* _What is needed_
A faithful transcription of the entries below is required.

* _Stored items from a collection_

-- Opening Marker --

(** A list with one element that passes a test splits there in one way. *)
Lemma one_split {A} (P : A -> bool) (l1 l2 l1' l2' : list A) x y :
  l1 ++ x :: l2 = l1' ++ y :: l2' -> P y = true -> existsb P l1 = false -> existsb P l2 = false ->
  l1 = l1'.
Proof.
  intros H Hy H1 H2. revert l1' H H1. induction l1 as [|a l1 IH]; intros [|b l1'] H H1; simpl in *.
  - done.
  - injection H as _ ->. rewrite existsb_app in H2. simpl in H2. rewrite Hy, orb_true_r in H2. done.
  - injection H as -> _. by rewrite Hy in H1.
  - injection H as -> H. apply orb_false_iff in H1 as [_ H1]. by rewrite (IH l1').
Qed.

Section refinement.
Context {Q : Type} {depth : Z} `{F : !BoundedFifo thread_error PandarPacket Q depth}.
Context (lookupTransform : nat -> string -> string -> stamp -> lookup_result).
Context (sinf cosf : float -> float) (s : Settings) (pcl_callback char_signed : bool).
Context (mktime : tm -> Z) (stack : list Z) (correction_file : option (list Z)).
Context (src : source) (client : bool).
(** The packets the network, the texts the sensor, the messages a bag may
    deliver; the configured file holds such a text. *)
Context (deliverable : PandarPacket -> Prop) (text_ok : list Z -> Prop).
Context (message_ok : PandarPacketMsg -> Prop).
Context (Hfile : forall content, correction_file = Some content ->
  exists text, c_string content = @Ret thread_error _ text /\ text_ok text).
Implicit Types (sys : System Q) (d a : Driver Q) (sdk : PandarGeneralSDK Q).

Abbreviation fire := (fire lookupTransform sinf cosf s pcl_callback char_signed mktime stack
  correction_file src client).
Abbreviation sys_run := (sys_run lookupTransform sinf cosf s pcl_callback char_signed mktime stack
  correction_file src client).
Abbreviation execute := (execute sinf cosf stack correction_file).
Abbreviation code := (code src).
Abbreviation operate := (operate lookupTransform sinf cosf s pcl_callback char_signed mktime stack
  correction_file).
Abbreviation operate_all := (operate_all lookupTransform sinf cosf s pcl_callback char_signed mktime
  stack correction_file).
Abbreviation begin_processing :=
  (begin_processing lookupTransform sinf cosf s pcl_callback char_signed mktime).
Abbreviation process_one :=
  (process_one lookupTransform sinf cosf s pcl_callback char_signed mktime).
Abbreviation thread_run := (thread_run lookupTransform sinf cosf s pcl_callback char_signed mktime
  stack correction_file src client).
Abbreviation races := (races correction_file).
Abbreviation does := (does lookupTransform sinf cosf s pcl_callback char_signed mktime stack
  correction_file).
Abbreviation operation_of := (operation_of stack correction_file).
Abbreviation trace := (trace lookupTransform sinf cosf s pcl_callback char_signed mktime stack
  correction_file src client).
Abbreviation disciplined := (disciplined src).
Abbreviation push_message m := (pg_PushScanPacket sinf cosf stack correction_file [m]).

(** ** [Start] and [Stop] as their statements *)

Definition effects (l : list instruction) d : Driver Q := foldl (fun d i => effect i d) d l.

Lemma Stop_effects d : processing d = false -> effects (sdk_stop src) d = Stop d.
Proof.
  intros Hp. destruct d. simpl in Hp. subst. unfold sdk_stop, internal_stop. by destruct src.
Qed.

Definition prepared a : Driver Q := effects (start_prefix src) (Stop a).

Lemma Start_prepared now a :
  Start lookupTransform sinf cosf s pcl_callback char_signed mktime now (Stop a) =
  '(running, p) ← begin_processing now (prepared a);
  Ret (set_process (m_PacketsBuffer (prepared a)) p running (prepared a)).
Proof. unfold Start, begin_processing, prepared, start_prefix, internal_stop. by destruct src. Qed.

(** What [Stop] or [Start] leaves the driver with, before it starts threads; the
    push of a scan has no such part. *)
Definition target (c : call) a : Driver Q :=
  match c with CallStart _ => prepared a | _ => Stop a end.
Definition driver_part (c : call) : list instruction :=
  match c with
  | CallStart _ => sdk_stop src ++ start_prefix src
  | _ => sdk_stop src
  end.
Definition thread_part (c : call) : list instruction :=
  match c with
  | CallStart now => SpawnProcess now :: start_suffix src ++ [SpawnCalibration]
  | _ => []
  end.
Definition is_scan (c : call) : bool := match c with CallScan _ => true | _ => false end.

Lemma code_parts c : is_scan c = false -> code c = driver_part c ++ thread_part c.
Proof.
  destruct c; try done; intros _; cbn [Threads.code driver_part thread_part];
    by rewrite ?app_nil_r, <- ?app_assoc.
Qed.

Lemma driver_part_effects c d : processing d = false -> effects (driver_part c) d = target c d.
Proof.
  intros Hp. destruct c; cbn [driver_part target]; try by apply Stop_effects.
  unfold effects. rewrite foldl_app. fold (effects (sdk_stop src) d). by rewrite Stop_effects.
Qed.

-- Closing Marker --

* _Written solution_
(** A list with one element that passes a test splits there in one way. *)
Lemma one_split {A} (P : A -> bool) (l1 l2 l1' l2' : list A) x y :
  l1 ++ x :: l2 = l1' ++ y :: l2' -> P y = true -> existsb P l1 = false -> existsb P l2 = false ->
  l1 = l1'.
Proof.
  intros H Hy H1 H2. revert l1' H H1. induction l1 as [|a l1 IH]; intros [|b l1'] H H1; simpl in *.
  - done.
  - injection H as _ ->. rewrite existsb_app in H2. simpl in H2. rewrite Hy, orb_true_r in H2. done.
  - injection H as -> _. by rewrite Hy in H1.
  - injection H as -> H. apply orb_false_iff in H1 as [_ H1]. by rewrite (IH l1').
Qed.

Section refinement.
Context {Q : Type} {depth : Z} `{F : !BoundedFifo thread_error PandarPacket Q depth}.
Context (lookupTransform : nat -> string -> string -> stamp -> lookup_result).
Context (sinf cosf : float -> float) (s : Settings) (pcl_callback char_signed : bool).
Context (mktime : tm -> Z) (stack : list Z) (correction_file : option (list Z)).
Context (src : source) (client : bool).
(** The packets the network, the texts the sensor, the messages a bag may
    deliver; the configured file holds such a text. *)
Context (deliverable : PandarPacket -> Prop) (text_ok : list Z -> Prop).
Context (message_ok : PandarPacketMsg -> Prop).
Context (Hfile : forall content, correction_file = Some content ->
  exists text, c_string content = @Ret thread_error _ text /\ text_ok text).
Implicit Types (sys : System Q) (d a : Driver Q) (sdk : PandarGeneralSDK Q).

Abbreviation fire := (fire lookupTransform sinf cosf s pcl_callback char_signed mktime stack
  correction_file src client).
Abbreviation sys_run := (sys_run lookupTransform sinf cosf s pcl_callback char_signed mktime stack
  correction_file src client).
Abbreviation execute := (execute sinf cosf stack correction_file).
Abbreviation code := (code src).
Abbreviation operate := (operate lookupTransform sinf cosf s pcl_callback char_signed mktime stack
  correction_file).
Abbreviation operate_all := (operate_all lookupTransform sinf cosf s pcl_callback char_signed mktime
  stack correction_file).
Abbreviation begin_processing :=
  (begin_processing lookupTransform sinf cosf s pcl_callback char_signed mktime).
Abbreviation process_one :=
  (process_one lookupTransform sinf cosf s pcl_callback char_signed mktime).
Abbreviation thread_run := (thread_run lookupTransform sinf cosf s pcl_callback char_signed mktime
  stack correction_file src client).
Abbreviation races := (races correction_file).
Abbreviation does := (does lookupTransform sinf cosf s pcl_callback char_signed mktime stack
  correction_file).
Abbreviation operation_of := (operation_of stack correction_file).
Abbreviation trace := (trace lookupTransform sinf cosf s pcl_callback char_signed mktime stack
  correction_file src client).
Abbreviation disciplined := (disciplined src).
Abbreviation push_message m := (pg_PushScanPacket sinf cosf stack correction_file [m]).

(** ** [Start] and [Stop] as their statements *)

Definition effects (l : list instruction) d : Driver Q := foldl (fun d i => effect i d) d l.

Lemma Stop_effects d : processing d = false -> effects (sdk_stop src) d = Stop d.
Proof.
  intros Hp. destruct d. simpl in Hp. subst. unfold sdk_stop, internal_stop. by destruct src.
Qed.

Definition prepared a : Driver Q := effects (start_prefix src) (Stop a).

Lemma Start_prepared now a :
  Start lookupTransform sinf cosf s pcl_callback char_signed mktime now (Stop a) =
  '(running, p) ← begin_processing now (prepared a);
  Ret (set_process (m_PacketsBuffer (prepared a)) p running (prepared a)).
Proof. unfold Start, begin_processing, prepared, start_prefix, internal_stop. by destruct src. Qed.

(** What [Stop] or [Start] leaves the driver with, before it starts threads; the
    push of a scan has no such part. *)
Definition target (c : call) a : Driver Q :=
  match c with CallStart _ => prepared a | _ => Stop a end.
Definition driver_part (c : call) : list instruction :=
  match c with
  | CallStart _ => sdk_stop src ++ start_prefix src
  | _ => sdk_stop src
  end.
Definition thread_part (c : call) : list instruction :=
  match c with
  | CallStart now => SpawnProcess now :: start_suffix src ++ [SpawnCalibration]
  | _ => []
  end.
Definition is_scan (c : call) : bool := match c with CallScan _ => true | _ => false end.

Lemma code_parts c : is_scan c = false -> code c = driver_part c ++ thread_part c.
Proof.
  destruct c; try done; intros _; cbn [Threads.code driver_part thread_part];
    by rewrite ?app_nil_r, <- ?app_assoc.
Qed.

Lemma driver_part_effects c d : processing d = false -> effects (driver_part c) d = target c d.
Proof.
  intros Hp. destruct c; cbn [driver_part target]; try by apply Stop_effects.
  unfold effects. rewrite foldl_app. fold (effects (sdk_stop src) d). by rewrite Stop_effects.
Qed.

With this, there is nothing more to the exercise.